International Journal of Computer Networking, 

Wireless and Mobile Communications (IJCNWMC) 

ISSN (P): 2250-1568; ISSN (E): 2278-9448 
Vol. 9, Issue 1, Jun 2019, 35-44 
© TJPRC Pvt. Ltd. 

OPTIMIZING IoT CLOUD ARCHITECTURES FOR PIPELINING 
DATA THROUGH MACHINE LEARNING MODELS 
DIPANJAN DE & JABANJALIN HILDA. J 

School of Computer Science and Engineering, Vellore Institute of Technology, Vellore, Tamil Nadu, India 

ABSTRACT 

Rapid advancements in Internet of Things enable meaningful solutions to several problems, which were never 
even thought of, until recently. Machine Learning, Deep Learning and Neural Networks play a vital role in this trend, 
and most of the IoT platforms, pipeline data through models, for a number of reasons, including but not limited to threat 
detection, real time analytics, disaster prediction, etc.

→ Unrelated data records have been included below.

(* ===== verification/Notes.v ===== *)
(** * Notes of a memory store (internal/core/memory.go)

    The write that every memory operation goes through, with its admission, its one expiry on a
    refusal and its check at the end; and the record of a note, with its retries and its
    replacement or withdrawal of an older one.  The operations hold the lock of memory
    operations, so no other one comes between.  [clock] gives the readings of the clock in one
    call. *)

From S2P Require Import Prelude GoString GoFloat Schema Sql Label Fixture Storage Names Messages Cycles Participants Leases WorkViews MemoryLimits MemoryExpiry WorkItems Works Library LibraryDecisions.
Open Scope Z_scope.

(** ** Entries *)

Definition memoryTypes : list string := ["directive"; "decision"; "gotcha"; "handoff"; "finding"; "status"]%string.
Definition memoryTails (type_ : string) : option nat :=
  if seqb type_ "finding" || seqb type_ "handoff" then Some 25%nat else if seqb type_ "status" then Some 10%nat else None.

(** [MemoryRecordRequest] *)
Record MemoryRecordRequest := mkNote {
  rq_Type : string; rq_Body : string; rq_Scope : string; rq_ScopeTarget : option string; rq_Path : option string; rq_Author : option string;
  rq_Supersedes : option Z; rq_Revokes : option Z; rq_Expires : option float; rq_Key : option string; rq_Deadline : option float }.
#[export] Instance MemoryRecordRequest_eta : Eta MemoryRecordRequest := λ r,
  mkNote (rq_Type r) (rq_Body r) (rq_Scope r) (rq_ScopeTarget r) (rq_Path r) (rq_Author r) (rq_Supersedes r) (rq_Revokes r) (rq_Expires r) (rq_Key r) (rq_Deadline r).
Record MemoryRecordResult := mkNoteResult {
  nr_Seq : Z; nr_Duplicate : bool; nr_ConflictsWith : option Z; nr_Deadline : option float; nr_IdempotencyHorizon : option float }.

Section notes.
Context `{SHA : Sha256}.
(** The JSON text of a float64; the decodings of JSON texts; the catalog or the failure to load it *)
Variable json_float : float → string.
Variable json_library : string → option string.
Variable decode_links : string → option (list Link).
Variable decode_commands : string → option (list Command).
Variable decode_decision : string → option Decision.
Variable libraryCatalog : result error Catalog.
Variable l : memoryLimits.

Local Open Scope string_scope.
(** The JSON of [MemoryEntry]; a work event carries its kind, item, payload and actor. *)
Definition encoded_entry (seq : Z) (e : EntryRow) (work : option WorkEventRow) : string := json_object (
  [("seq", itoa seq); ("ts", json_float (en_ts e)); ("type", json_string (en_type e)); ("scope", json_string (en_scope e));
   ("scope_target", json_or_null json_string (en_scope_target e)); ("path", json_or_null json_string (en_path e)); ("body", json_string (en_body e));
   ("author", json_or_null json_string (en_author e)); ("writer_family", json_string (en_writer_family e)); ("writer_name", json_string (en_writer_name e));
   ("consumer", json_string (en_consumer e)); ("revision", itoa (en_revision e)); ("supersedes", json_or_null itoa (en_supersedes e));
   ("revokes", json_or_null itoa (en_revokes e)); ("superseded_by", json_or_null itoa (en_superseded_by e)); ("revoked_by", json_or_null itoa (en_revoked_by e));
   ("conflicts_with", json_or_null itoa (en_conflicts_with e)); ("expires", json_or_null json_float (en_expires e))] ++
  match work with
  | Some we => omit_empty "event_kind" (json_string (we_kind we)) (seqb (we_kind we) "") ++
               omit_empty "work_id" (json_string (nullable (en_scope_target e))) (seqb (nullable (en_scope_target e)) "") ++
               [("payload", encoded_view json_float (we_payload we))] ++ omit_empty "actor" (json_string (we_actor we)) (seqb (we_actor we) "")
  | None => []
  end).
(** The fields of a note that a retry repeats; encoding/json sorts the keys of a map. *)
Definition encoded_note (r : MemoryRecordRequest) : string := json_object
  [("author", json_or_null json_string (rq_Author r)); ("body", json_string (rq_Body r)); ("expires", json_or_null json_float (rq_Expires r));
   ("path", json_or_null json_string (rq_Path r)); ("revokes", json_or_null itoa (rq_Revokes r)); ("scope", json_string (rq_Scope r));
   ("scope_target", json_or_null json_string (rq_ScopeTarget r)); ("supersedes", json_or_null itoa (rq_Supersedes r)); ("type", json_string (rq_Type r))].
Local Close Scope string_scope.
(** [fingerprint] *)
Definition note_print (r : MemoryRecordRequest) : string := hex_sum (to_bytes (encoded_note r)).

(** ** A memory write *)

(** The guard that a participant's call puts into the context ([participantCall]) *)
Definition guard_of (m : MemoryCaller) : option MemoryCaller :=
  if isParticipantID (mc_Consumer m) && negb (seqb (mc_Family m) (Family maintainerKey)) then Some m else None.
Definition guard_check (now_ms : Z) (guard : option MemoryCaller) (s : State) : option error := m ← guard; requireParticipantCaller now_ms m s.
Definition update_cursor (repo consumer : string) (f : CursorRow → CursorRow) : tx unit :=
  modify (λ s, s <| memory_cursors := alter f (repo, consumer) (memory_cursors s) |>).
(** The transaction: the store, the body, the actor of a guarded reader, and [enforce] *)
Definition memoryTx {A} (repo fresh : string) (class : writeClass) (guard : option MemoryCaller) (body : tx A) : tx A :=
  _ ← ensure_store repo fresh;
  a ← body;
  _ ← match guard with Some m => update_cursor repo (mc_Consumer m) (λ c, c <| cu_actor := nativeActor m |>) | None => mret tt end;
  _ ← check (enforced json_float l class repo);
  mret a.
(** The admission of a write that needs more bytes and entries *)
Definition refused (repo : string) (class : writeClass) (need slots : Z) (s : State) : option error :=
  exceeded l (usage json_float repo s) (caps l class (storeDebt repo s)) need slots.
(** The caller of a write: its guard, the time of the guard and the random ID of a new store *)
Record Caller := mkCaller { ca_guard : option MemoryCaller; ca_now : Z; ca_fresh : string }.
Record Sweep := mkSweep { sw_fuel : nat; sw_engine : nat → Engine }.
(** [memoryWrite]: a refused admission expires the store once and is tried again. *)
Definition memoryWrite {A} (repo : string) (c : Caller) (class : writeClass) (need slots : Z) (audited : bool) (at_ : Z) (audit : option PendingAudit)
    (clock : float) (sweep : Sweep) (en : Engine) (body : tx A) (st : Store) : result error A * Store :=
  let main st := write (mkWrite class audited at_ audit (guard_check (ca_now c) (ca_guard c))) en (memoryTx repo (ca_fresh c) class (ca_guard c) body) st in
  match refused repo class need slots (tables st) with
  | None => main st
  | Some _ =>
      match expireMemory json_library (sw_fuel sweep) l repo clock true (sw_engine sweep) st with
      | (Err e, st1) => (Err e, st1)
      | (Ok _, st1) => match refused repo class need slots (tables st1) with
                       | Some e => (Err e, st1)
                       | None => main st1
                       end
      end
  end.

(** ** Retries *)

(** [duplicate]: a keyed retry within its deadline *)
Definition duplicate (m : MemoryCaller) (key : string) (deadline : float) (print : string) (s : State) : result error (option MemoryRecordResult) :=
  match memory_idem s !! (mc_Repository m, mc_Consumer m, key) with
  | None => Ok None
  | Some q =>
      if negb (seqb (id_scheme q) fingerprintScheme) || negb (seqb (id_fingerprint q) print) then Err (Refusal "idempotency_conflict")
      else if negb (bool_decide (id_deadline q = deadline)) then Err (Refusal "idempotency_conflict")
      else Ok (Some (mkNoteResult (id_seq q) true None (Some deadline) None))
  end.

(** ** The record of a note *)

Definition drop_zero (o : option Z) : option Z := match o with Some 0 => None | o => o end.
Definition normal_note (r : MemoryRecordRequest) : MemoryRecordRequest :=
  r <| rq_Scope := if seqb (rq_Scope r) "" then "repo"%string else rq_Scope r |> <| rq_Supersedes := drop_zero (rq_Supersedes r) |> <| rq_Revokes := drop_zero (rq_Revokes r) |>.
(** The entry of a note *)
Definition note_entry (now : float) (m : MemoryCaller) (r : MemoryRecordRequest) (revision : Z) (conflict : option Z) : EntryRow :=
  mkEntryRow now (rq_Type r) (rq_Scope r) (rq_ScopeTarget r) (rq_Path r) (rq_Body r) (rq_Author r) (mc_Family m) (mc_Name m) (mc_Consumer m) revision
    (rq_Supersedes r) (rq_Revokes r) None None conflict (rq_Expires r).
Definition note_checks (m : MemoryCaller) (r0 : MemoryRecordRequest) : option error :=
  let r := normal_note r0 in
  if negb (one_of (rq_Type r) memoryTypes) then Some (Refusal "invalid_request")
  else if negb (one_of (rq_Scope r) ["repo"; "task"; "session"]%string) then Some (Refusal "invalid_request")
  else if negb (seqb (rq_Scope r) "repo") && seqb (nullable (rq_ScopeTarget r)) "" then Some (Refusal "invalid_request")
  else if blank (rq_Body r) then Some (Refusal "invalid_request")
  else if l_body l <? len (rq_Body r) then Some (Refusal "entry_too_large")
  else if bool_decide (is_Some (rq_Supersedes r)) && bool_decide (is_Some (rq_Revokes r)) then Some (Refusal "invalid_request")
  else if l_frameBudget l <? len (encoded_entry 0 (note_entry (of_int 0) m r 1 None) None) + 1 then Some (Refusal "entry_too_large")
  else None.
(** The checks of a key and its deadline *)
Definition key_checks (now : float) (r : MemoryRecordRequest) : option error :=
  match rq_Key r with
  | None => None
  | Some key =>
      if seqb key "" || (256 <? len key) then Some (Refusal "invalid_request")
      else match rq_Deadline r with
           | None => Some (Refusal "invalid_request")
           | Some d =>
               if negb (is_finite d) then Some (Refusal "invalid_request")
               else if fltb (fadd now (l_idemTTL l)) d then Some (Refusal "invalid_request")
               else if fleb d now then Some (Refusal "retry_deadline_expired") else None
           end
  end.
Definition keyed_duplicate (m : MemoryCaller) (r : MemoryRecordRequest) (s : State) : result error (option MemoryRecordResult) :=
  match rq_Key r with
  | None => Ok None
  | Some key => duplicate m key (default (of_int 0) (rq_Deadline r)) (note_print r) s
  end.
Definition note_need (m : MemoryCaller) (r : MemoryRecordRequest) : Z :=
  len (rq_Body r) + len (mc_Consumer m) + entryOverhead + text_bytes [nullable (rq_Path r); nullable (rq_Author r); nullable (rq_ScopeTarget r)] +
  match rq_Key r with Some key => len key + len (mc_Consumer m) + 64 | None => 0 end.
Definition note_target (r : MemoryRecordRequest) : option Z := match rq_Revokes r with Some t => Some t | None => rq_Supersedes r end.

Definition next_note (repo : string) : tx Z :=
  o ← gets (λ s, memory_stores s !! repo);
  r ← row (o : option StoreRow) NoRows;
  _ ← modify (λ s, s <| memory_stores := <[repo := r <| sto_head := sto_head r + 1 |>]> (memory_stores s) |>);
  mret (sto_head r + 1).
Definition insert_idem (repo consumer key : string) (q : IdemRow) : tx unit := λ s,
  match memory_idem s !! (repo, consumer, key) with
  | Some _ => Err Constraint
  | None => Ok (tt, s <| memory_idem := <[(repo, consumer, key) := q]> (memory_idem s) |>)
  end.
(** The revision of a note over its target, and the replacement that came first *)
Definition target_state (repo : string) (target : option Z) (s : State) : result error (Z * option Z) :=
  match target with
  | None => Ok (1, None)
  | Some t =>
      match memory_entries s !! (repo, t) with
      | None => Err (Refusal "no_such_entry")
      | Some e => if seqb (en_type e) workEventType then Err (Refusal "invalid_request")
                  else Ok (en_revision e + 1, match en_superseded_by e with Some x => Some x | None => en_revoked_by e end)
      end
  end.
Definition replaced_entry (r : MemoryRecordRequest) (seq : Z) (e : EntryRow) : EntryRow :=
  match rq_Revokes r with Some _ => e <| en_revoked_by := Some seq |> | None => e <| en_superseded_by := Some seq |> end.
(** [MemoryRecord], inside its transaction *)
Definition recordTx (now : float) (m : MemoryCaller) (r : MemoryRecordRequest) : tx MemoryRecordResult :=
  let repo := mc_Repository m in
  o ← gets (keyed_duplicate m r);
  found ← lift o;
  match (found : option MemoryRecordResult) with
  | Some original => mret original
  | None =>
      o ← gets (target_state repo (note_target r));
      '(revision, conflict) ← lift o;
      seq ← next_note repo;
      _ ← insert_entry repo seq (note_entry now m r revision conflict);
      _ ← match note_target r, conflict with
          | Some t, None => modify (λ s, s <| memory_entries := alter (replaced_entry r seq) (repo, t) (memory_entries s) |>)
          | _, _ => mret tt
          end;
      _ ← match rq_Key r with
          | Some key => insert_idem repo (mc_Consumer m) key (mkIdemRow fingerprintScheme (note_print r) seq now (default (of_int 0) (rq_Deadline r)))
          | None => mret tt
          end;
      mret (mkNoteResult seq false conflict (rq_Deadline r) (Some (l_idemTTL l)))
  end.
Definition MemoryRecord (m : MemoryCaller) (r0 : MemoryRecordRequest) (fresh : string) (clock : nat → float) (now_ms at_ : Z) (audit : option PendingAudit)
    (sweep retry_sweep : Sweep) (en : Engine) (last : gmap string float) (st : Store) : result error MemoryRecordResult * Store * gmap string float :=
  let repo := mc_Repository m in
  let guard := guard_of m in
  match guard_check now_ms guard (tables st) with
  | Some e => (Err e, st, last)
  | None =>
      let now := clock 0%nat in
      let r := normal_note r0 in
      match (match note_checks m r0 with Some e => Some e | None => key_checks now r end) with
      | Some e => (Err e, st, last)
      | None =>
          match keyed_duplicate m r (tables st) with
          | Err e => (Err e, st, last)
          | Ok (Some original) => (Ok original, st, last)
          | Ok None =>
              match validateProjectDecision decode_links decode_commands decode_decision json_library libraryCatalog m (rq_Type r) (rq_Scope r) (rq_Body r) (rq_Supersedes r) (tables st) with
              | Some e => (Err e, st, last)
              | None =>
                  match maybeExpire json_library (sw_fuel sweep) l repo (clock 1%nat) (sw_engine sweep) last st with
                  | (Err e, st1, last1) => (Err e, st1, last1)
                  | (Ok _, st1, last1) =>
                      let class := match note_target r with Some _ => control | None => ordinary end in
                      (memoryWrite repo (mkCaller guard now_ms fresh) class (note_need m r) 1 true at_ audit (clock 2%nat) retry_sweep en (recordTx now m r) st1, last1)
                  end
              end
          end
      end
  end.
End notes.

These models require an enormous amount of computing resources, 
which typically requires a GPU, and integrating these models with the cloud poses a number of major challenges 
involving computing paradigm of the cloud. In this paper, we propose several optimized solutions to these problems faced 
while pipelining enormous amount data through models in real-time. These solutions addresses issues of scalability as 
well, when the platform provider needs to expand and will require increased number of pipelines in real time.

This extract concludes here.